[Excerpts from a dataset]
Variable CounterCardV2 : Schema Rec.
Variable ObjectiveInfo :
  option string -> option string -> option string -> option string -> result Obj.
Variable ChampionStats :
  string -> dict Obj -> list (@LaneData Rec) -> list (@LaneData Rec) -> result Stats.

Lemma framed_build_after_change (fuel : nat) (champion : string)
    (common_matchup : list (@LaneData Rec)) (fields : dict FieldSpec) :
  framed (build_after_change ops CounterCardV2 ObjectiveInfo ChampionStats
                             fuel champion common_matchup fields).
Proof.
  unfold build_after_change. repeat framed_step.
Qed.

Lemma build_body_opens (fuel : nat) (champion tier : string) :
  forall w out w1,
    build_body ops CounterCardV2 ObjectiveInfo ChampionStats fuel champion tier w
    = Some (out, w1) ->
    exists mid,
      extends_by w w1 mid
      /\ (fst (op_new_page ops (session w)) = Ok tt -> self_page w1 = true).
Proof.
  intros w out w1 H.
  unfold build_body in H.
  set (url := "https://lolalytics.com/lol/" +:+ py_lower champion
              +:+ "/build/?tier=" +:+ py_lower tier) in H.
  unfold mbind at 1 in H.
  destruct (build_until_click ops CounterCardV2 fuel url w)
    as [[[[[matchup fields] old_check]|e] w0]|] eqn:E; [| |discriminate].
  - apply opens_then_framed in E as (mid0 & H0 & Hp0).
    + assert (Hrest : exists mid1, extends_by w0 w1 mid1).
      { revert H. apply framed_bind; [apply framed_wait_for_change|].
        intros _. apply framed_build_after_change. }
      destruct Hrest as [mid1 H1]. exists (mid0 ++ mid1)%list.
      split; [eapply extends_by_trans; eauto|].
      intros Hopen. destruct H1 as (_ & _ & Hp1). auto.
    + repeat framed_step.
  - inversion H; subst. eapply opens_then_framed; [|exact E].
    repeat framed_step.
Qed.

End Closing.

Section ClosingParsers.
Context {Session Rec Stats : Type}.
Variable ops : PageOps Session.
Variable float_of_str : string -> result decimal.

Lemma with_page_closes {A} (message : string) (rest : M Session A) :
  framed rest ->
  forall w r w',
    with_page ops message (mbind (new_page ops) (fun _ => rest)) w = Some (r, w') ->
    self_page w = true \/ fst (op_new_page ops (session w)) = Ok tt ->
    exists mid,
      calls w' = (calls w ++ mid ++ [CallClose])%list /\ CallClose ∉ mid.
Proof.
  intros Hrest w r w' H Hopen. unfold with_page in H.
  destruct (mbind (new_page ops) (fun _ => rest) w) as [[out w1]|] eqn:E;
    [|discriminate].
  destruct (opens_then_framed ops rest Hrest _ _ _ E) as (mid & Hmid & Hp).
  assert (Hset : self_page w1 = true).
  { destruct Hopen as [Hs|Hn]; [|auto]. destruct Hmid as (_ & _ & Hm). auto. }
  destruct out as [a|e]; inversion H; subst.
  - destruct (closed_last ops w w1 mid [] Hmid Hset) as (mid' & Hc & Hn).
    exists mid'. split; [|exact Hn]. rewrite <- Hc.
    rewrite !close_page_calls. reflexivity.
  - apply (closed_last ops w w1 mid _ Hmid Hset).
Qed.

End ClosingParsers.

(** X10. Each of the three Lolalytics parsers closes the page as its last
    call on it, and closes it once, whether it returns a record or None:
    when the page could be opened (or [self.page] was set already), the
    calls it makes are calls none of which is a close, followed by one
    close. *)
Theorem lolalytics_page_closed_last
    {Session Rec Obj Stats : Type} (ops : PageOps Session)
    (float_of_str : string -> result decimal)
    (schema_cls : Schema Rec)
    (ObjectiveInfo :
       option string -> option string -> option string -> option string -> result Obj)
    (ChampionStats :
       string -> dict Obj -> list (@LaneData Rec) -> list (@LaneData Rec) -> result Stats)
    (MetaStats : list Rec -> result Stats)
    (ChampionCounters : string -> list Rec -> result Stats)
    (fuel : nat) (champion tier : string) (w : World Session) :
  self_page w = true \/ fst (op_new_page ops (session w)) = Ok tt ->
  (forall r w',
      parse_champion_build ops schema_cls ObjectiveInfo ChampionStats
                           fuel champion tier w = Some (r, w') ->
      exists mid,
        calls w' = (calls w ++ mid ++ [CallClose])%list /\ CallClose ∉ mid)
  /\ (forall r w',
        parse_meta_stats ops schema_cls MetaStats tier w = Some (r, w') ->
        exists mid,
          calls w' = (calls w ++ mid ++ [CallClose])%list /\ CallClose ∉ mid)
  /\ (forall r w',
        parse_counters_stats ops float_of_str schema_cls ChampionCounters
                             champion tier w = Some (r, w') ->
        exists mid,
          calls w' = (calls w ++ mid ++ [CallClose])%list /\ CallClose ∉ mid).
Proof.
  intros Hopen. split; [|split].
  - intros r w' H. unfold parse_champion_build in H.
    destruct (build_body ops schema_cls ObjectiveInfo ChampionStats
                         fuel champion tier w) as [[out w1]|] eqn:E; [|discriminate].
    destruct (build_body_opens ops schema_cls ObjectiveInfo ChampionStats
                               fuel champion tier _ _ _ E) as (mid & Hmid & Hp).
    assert (Hset : self_page w1 = true).
    { destruct Hopen as [Hs|Hn]; [|auto]. destruct Hmid as (_ & _ & Hm). auto. }
    destruct out as [a|e]; inversion H; subst.
    + destruct (closed_last ops w w1 mid [] Hmid Hset) as (mid' & Hc & Hn).
      exists mid'. split; [|exact Hn]. rewrite <- Hc.
      rewrite !close_page_calls. reflexivity.
    + apply (closed_last ops w w1 mid _ Hmid Hset).
  - intros r w' H. unfold parse_meta_stats, parse_meta_stats_body in H.
    revert H Hopen. apply with_page_closes. repeat framed_step.
  - intros r w' H. unfold parse_counters_stats, parse_counters_stats_body in H.
    revert H Hopen. apply with_page_closes. repeat framed_step.
Qed.

Lemma lolalytics_page_closed_last_witness :
  (forall r w',
      parse_champion_build TestPage.ops TestPage.card_schema TestPage.objective_info
        (fun _ _ _ _ => Ok tt) 3 "aatrox" "gold"
        (TestPage.start TestPage.overlap_page) = Some (r, w') ->
      exists mid, calls w' = ([] ++ mid ++ [CallClose])%list /\ CallClose ∉ mid)
  /\ (forall r w',
        parse_meta_stats TestPage.ops TestPage.card_schema (fun _ => Ok tt) "gold"
          (TestPage.start TestPage.overlap_page) = Some (r, w') ->
        exists mid, calls w' = ([] ++ mid ++ [CallClose])%list /\ CallClose ∉ mid)
  /\ (forall r w',
        parse_counters_stats TestPage.ops py_float TestPage.card_schema
          (fun _ _ => Ok tt) "aatrox" "gold"
          (TestPage.start TestPage.overlap_page) = Some (r, w') ->
        exists mid, calls w' = ([] ++ mid ++ [CallClose])%list /\ CallClose ∉ mid).
Proof.
  apply (lolalytics_page_closed_last TestPage.ops py_float TestPage.card_schema
           TestPage.objective_info (fun _ _ _ _ => Ok tt) (fun _ => Ok tt)
           (fun _ _ => Ok tt) 3%nat "aatrox" "gold"
           (TestPage.start TestPage.overlap_page)).
  right. reflexivity.
Defined.


(** ** Order and growth of a lane's records *)

Lemma fresh_cards_keys (flag : string) (cards : list ElementHandle) :
  forall seen,
    NoDup (fresh_cards flag seen cards).*2
    /\ forall k, k ∈ (fresh_cards flag seen cards).*2 -> k ∉ seen.
Proof.
  induction cards as [|card rest IH]; intros seen; cbn [fresh_cards].
  - split; [constructor | intros k Hk; inversion Hk].
  - destruct (card_champ flag card) as [champ|e];
      [|split; [constructor | intros k Hk; inversion Hk]].
    destruct (decide (champ ∈ seen)) as [Hin|Hnin]; [apply IH|].
    destruct (IH ({[champ]} ∪ seen)) as [Hnd Hout]. cbn. split.
    + constructor; [|exact Hnd]. intros Hk. apply Hout in Hk. set_solver.
    + intros k Hk. apply elem_of_cons in Hk as [->|Hk]; [exact Hnin|].
      apply Hout in Hk. set_solver.
Qed.

Section Window.
Context {Session Rec : Type}.
Variable CounterCardV2 : Schema Rec.
Variable flag : string.
Variable parse_element_func : @ParseElementFunc Session Rec.

Lemma process_cards_fresh (cards : list ElementHandle) :
  forall st w st' w',
    process_cards CounterCardV2 flag parse_element_func cards st w
    = Some (Ok st', w') ->
    seen_champions st'
    = seen_champions st ∪ list_to_set (fresh_cards flag (seen_champions st) cards).*2
    /\ session w' = session w
    /\ (forall spec, dict_set (counter_fields st') "champion" spec
                     = dict_set (counter_fields st) "champion" spec)
    /\ exists recs,
         counters st' = (counters st ++ recs)%list
         /\ Forall2
              (fun ck r =>
                 exists logs,
                   parse_element_func ck.1 CounterCardV2
                     (dict_set (counter_fields st) "champion"
                               (None, None, Some (const_champ ck.2)))
                     (session w)
                   = (Ok r, logs))
              (fresh_cards flag (seen_champions st) cards) recs.
Proof.
  induction cards as [|card rest IH]; intros st w st' w' H.
  - inversion H; subst. cbn. split; [set_solver|]. split; [reflexivity|].
    split; [reflexivity|]. exists []. rewrite app_nil_r. split; constructor.
  - rewrite process_cards_cons in H.
    pose proof (process_card_cases CounterCardV2 flag parse_element_func card st w)
      as Hc.
    cbn [fresh_cards].
    destruct (card_champ flag card) as [champ|e]; [|rewrite Hc in H; discriminate].
    destruct (decide (champ ∈ seen_champions st)) as [Hin|Hnin].
    + rewrite Hc in H. now apply IH.
    + cbv zeta in Hc.
      destruct (parse_element_func card CounterCardV2 _ (session w))
        as [[parsed|e] logs] eqn:Ep; rewrite Hc in H; [|discriminate].
      apply IH in H as (Hseen & Hsess & Hfields & recs & Hrecs & Hall).
      cbn [seen_champions counters counter_fields] in *.
      split; [rewrite Hseen; cbn; set_solver|].
      split; [exact Hsess|].
      split; [intros spec; now rewrite Hfields, dict_set_set|].
      exists (parsed :: recs). split; [now rewrite Hrecs, <- app_assoc|].
      constructor; [exists logs; exact Ep|].
      eapply Forall2_impl; [exact Hall|].
      intros ck r [logs' Hr]. exists logs'. cbn in Hr.
      now rewrite dict_set_set in Hr.
Qed.

End Window.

## What to work on
Each line of the entries above that includes "Hsess" counts once; state how many such lines there are, with the number as the only answer.

## Written response
2